Yarın 15 Kasım 2011, bilindiği gibi Kuzey Kıbrıs Türk Cumhuriyeti’nin 28. Kuruluş yılı.

Yarın 15 Kasım 2011, bilindiği gibi Kuzey Kıbrıs Türk Cumhuriyeti’nin 28. Kuruluş yılı. Cumhuriyet kurulmasına kuruldu ama bu olgu ile devlet çatısı altına giren, Kıbrıs Türk Halkının varoluş mücadelesi devam ediyor. Bu yazı belki de bir önceki 15 Kasım yazısına benzeyen cümlelerden ve satırlardan oluşacak. Muhtemelen önümüzdeki 15 Kasım’da da benzer cümleler bu köşeden sizlere ulaşacak. Bu durum hep ayni düşünceleri seslendirmemizden dolayı mı yoksa aylar, yıllar geçmesine rağmen bu ülkede değişen bir şey yok mu?

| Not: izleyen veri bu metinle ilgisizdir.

Definition cell {A} (out : list A) (slot k : Z) : option A := at_ out (Index g slot k).

Definition sized {A} (out : list A) : Prop := Z.of_nat (length out) = Len g.

Lemma cell_sized {A} (out : list A) slot k : sized out -> in_grid slot k -> is_Some (cell out slot k).
Proof.
  intros Hs Hk. destruct (Index_exact slot k Hk) as [_ Hi]. unfold cell, at_.
  replace (0 <=? Index g slot k) with true by lia. apply lookup_lt_is_Some. unfold sized in Hs. lia.
Qed.

(** The first bucket of each listed slot is zeroed. *)
Lemma zero_firsts_cells slots out :
  Forall (fun s => 0 <= s < NumSlots g) slots -> sized out ->
  exists out', zero_firsts g slots out = Some out' /\ sized out' /\
    forall slot k, in_grid slot k -> cell out' slot k = if decide (k = 0 /\ slot ∈ slots) then Some f64_zero else cell out slot k.
Proof.
  pose proof grid_positive as [Hb _]. intros Hslots. revert out. induction Hslots as [|s slots Hs _ IH]; intros out Ho.
  { exists out. split_and!; [done..|]. intros slot k _. rewrite decide_False; [done|]. intros [_ Hin]. by apply not_elem_of_nil in Hin. }
  assert (Hg : in_grid s 0) by (split; lia). destruct (cell_sized out s 0 Ho Hg) as [v Hv]. unfold cell in Hv.
  cbn [zero_firsts]. rewrite Hv. cbn [mbind option_bind].
  destruct (IH (<[Z.to_nat (Index g s 0) := f64_zero]> out)) as (out' & Hz & Hsz & Hc); [by unfold sized; rewrite length_insert|].
  exists out'. split_and!; [done..|]. intros slot k Hk. rewrite Hc by done.
  destruct (Index_exact s 0 Hg) as [_ Hi], (Index_exact slot k Hk) as [_ Hi']. unfold cell, at_.
  replace (0 <=? Index g slot k) with true by lia. destruct (decide (s = slot /\ k = 0)) as [[-> ->]|Hne].
  - rewrite (decide_True (P := 0 = 0 /\ slot ∈ slot :: slots)) by (split; [done|apply elem_of_cons; by left]). case_decide; [done|].
    apply list_lookup_insert_eq. unfold sized in Ho. lia.
  - rewrite list_lookup_insert_ne.
    + apply decide_ext. rewrite elem_of_cons. naive_solver.
    + intros He. apply Hne. destruct (Index_inj s 0 slot k Hg Hk ltac:(lia)). done.
Qed.

(** The mask is one everywhere but at the guard buckets. *)
Lemma mask_cells :
  exists mask, SlotBoundaryMask g = Some mask /\ sized mask /\
    forall slot k, in_grid slot k -> cell mask slot k = Some (if decide (k = 0) then f64_zero else f64_one).
Proof.
  pose proof grid_positive as [Hb Hn]. pose proof Len_exact as Hl. unfold SlotBoundaryMask, make.
  replace (0 <=? Len g) with true by nia. cbn [mbind option_bind]. rewrite fmap_replicate.
  destruct (zero_firsts_cells (seqZ 0 (NumSlots g)) (replicate (Z.to_nat (Len g)) f64_one)) as (mask & Hm & Hs & Hc).
  { apply Forall_forall. intros s Hs%elem_of_seqZ. lia. }
  { unfold sized. rewrite length_replicate. nia. }
  exists mask. split_and!; [done..|]. intros slot k Hk. rewrite Hc by done. destruct (Index_exact slot k Hk) as [_ Hi].
  assert (Hin : slot ∈ seqZ 0 (NumSlots g)) by (apply elem_of_seqZ; destruct Hk; lia).
  unfold cell, at_. replace (0 <=? Index g slot k) with true by lia. rewrite lookup_replicate_2 by lia.
  repeat case_decide; naive_solver.
Qed.

(** One offer raises the cells of its buckets by its quantity, once each. *)
Lemma add_all_cells o ks out :
  0 <= Slot o < NumSlots g -> Forall (fun k => 0 <= k < NumBuckets g) ks -> NoDup ks -> sized out ->
  exists out', add_all g o ks out = Some out' /\ sized out' /\
    forall slot k, in_grid slot k ->
      cell out' slot k = (fun v => if decide (Slot o = slot /\ k ∈ ks) then f64_add v (Quantity o) else v) <$> cell out slot k.
Proof.
  intros Hslot. revert out. induction ks as [|k ks IH]; intros out Hks Hnd Hs.
  { exists out. split_and!; [done..|]. intros slot k _. destruct (cell out slot k) as [v|]; [|done]. cbn.
    rewrite decide_False; [done|]. intros [_ Hk]. by apply not_elem_of_nil in Hk. }
  apply Forall_cons in Hks as [Hk Hks]. apply NoDup_cons in Hnd as [Hni Hnd].
  assert (Hg : in_grid (Slot o) k) by done. destruct (cell_sized out _ _ Hs Hg) as [v Hv].
  cbn [add_all]. unfold add_at. unfold cell in Hv. rewrite Hv. cbn [mbind option_bind].
  set (out1 := <[Z.to_nat (Index g (Slot o) k) := f64_add v (Quantity o)]> out).
  assert (Hs1 : sized out1) by (unfold sized, out1; by rewrite length_insert).
  destruct (IH out1 Hks Hnd Hs1) as (out' & Ho & Hs' & Hc). exists out'. split_and!; [done..|].
  intros slot k' Hg'. rewrite Hc by done.
  destruct (Index_exact _ _ Hg) as [_ Hi], (Index_exact _ _ Hg') as [_ Hi'].
  assert (Hlk : cell out1 slot k' = if decide (slot = Slot o /\ k' = k) then Some (f64_add v (Quantity o)) else cell out slot k').
  { unfold cell, at_, out1. replace (0 <=? Index g slot k') with true by lia. case_decide as Hd.
    - destruct Hd as [-> ->]. apply list_lookup_insert_eq. unfold sized in Hs. lia.
    - apply list_lookup_insert_ne. intros He. apply Hd.
      destruct (Index_inj slot k' (Slot o) k Hg' Hg) as [-> ->]; [lia|done]. }
  rewrite Hlk. case_decide as Hd.
  - destruct Hd as [-> ->]. unfold cell. rewrite Hv. cbn. rewrite decide_False by naive_solver.
    rewrite decide_True; [done|]. split; [done|left].
  - destruct (cell out slot k') as [w|]; [|done]. cbn. f_equal. apply decide_ext. rewrite elem_of_cons. naive_solver.
Qed.

(** The cell of a curve: the quantities of the offers that cover it. *)
Definition covers (buckets : Offer -> list Z) (slot k : Z) (o : Offer) : Prop := Slot o = slot /\ k ∈ buckets o.
#[local] Instance covers_dec buckets slot k o : Decision (covers buckets slot k o).
Proof. unfold covers. apply _. Defined.

Definition height (buckets : Offer -> list Z) (slot k : Z) (offers : list Offer) : float64 :=
  foldl (fun v o => if decide (covers buckets slot k o) then f64_add v (Quantity o) else v) f64_zero offers.

Definition good_buckets (buckets : Offer -> list Z) : Prop :=
  forall o, NoDup (buckets o) /\ Forall (fun k => 0 <= k < NumBuckets g) (buckets o).

Lemma lay_out_cells buckets offers out :
  good_buckets buckets -> Forall (fun o => 0 <= Slot o < NumSlots g) offers -> sized out ->
  exists out', lay_out g buckets offers out = Some out' /\ sized out' /\
    forall slot k, in_grid slot k ->
      cell out' slot k = (fun v => foldl (fun v o => if decide (covers buckets slot k o) then f64_add v (Quantity o) else v) v offers)
        <$> cell out slot k.
Proof.
  intros Hb. revert out. induction offers as [|o offers IH]; intros out Ho Hs.
  { exists out. split_and!; [done..|]. intros. by destruct (cell out slot k). }
  apply Forall_cons in Ho as [Hslot Ho]. destruct (Hb o) as [Hnd Hks]. cbn [lay_out].
  destruct (add_all_cells o (buckets o) out Hslot Hks Hnd Hs) as (out1 & -> & Hs1 & Hc1). cbn [mbind option_bind].
  destruct (IH out1 Ho Hs1) as (out' & Hl & Hs' & Hc). exists out'. split_and!; [done..|].
  intros slot k Hg. rewrite Hc, Hc1 by done. by destruct (cell out slot k).
Qed.

Lemma check_offers_slots i offers : check_offers g i offers = None -> Forall (fun o => 0 <= Slot o < NumSlots g) offers.
Proof.
  revert i. induction offers as [|o offers IH]; intros i Hc; [constructor|]. cbn [check_offers] in Hc.
  destruct ((Slot o <? 0) || (NumSlots g <=? Slot o)) eqn:Hs; [done|]. apply orb_false_iff in Hs as [Hs1 Hs2]. destruct (f64_lt _ _); [done|].
  destruct (_ || _); [done|]. constructor; [lia|]. by eapply IH.
Qed.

İşin aslı, bu ülkede aylar yıllar geçmesine rağmen iyi anlamda değişen bir şey yok. Var olan değişim, Kıbrıs’ın kuzeyindeki Cumhuriyetin, devlet kurumunun gün ve gün inanç kaybetmesidir. Cumhuriyet kurmak kolay mı? Değildir elbette. Ama yaşatmak daha zordur. Hele tüm dünya karşınızda iken. Kuzey Kıbrıs Türk Cumhuriyeti gerçek anlamda hiçbir ülke tarafından tanınmayan, iki ülke arasında olması gereken şekilde ikili ilişkiler kuramayan bir devlettir. Kurulan devlet Ulusal anlamda bir kişilik kazanmazsa o devlet, bu ülkede olduğu gibi kişiye, bir siyasi partiye ve zümreye ait bir kurum olur. Bir devletin temeli ekonomisidir. Ekonomik olarak bağımsız olmayan bir devlet gerçekte bağımsız değildir. KKTC Rum dan kalan sermaye üzerine kuruldu. Bu sermaye iyi yönetilemediği için tüketildi. Ve günlük yaşamın dahi siyasete endekslendiği bir yapı oluştu.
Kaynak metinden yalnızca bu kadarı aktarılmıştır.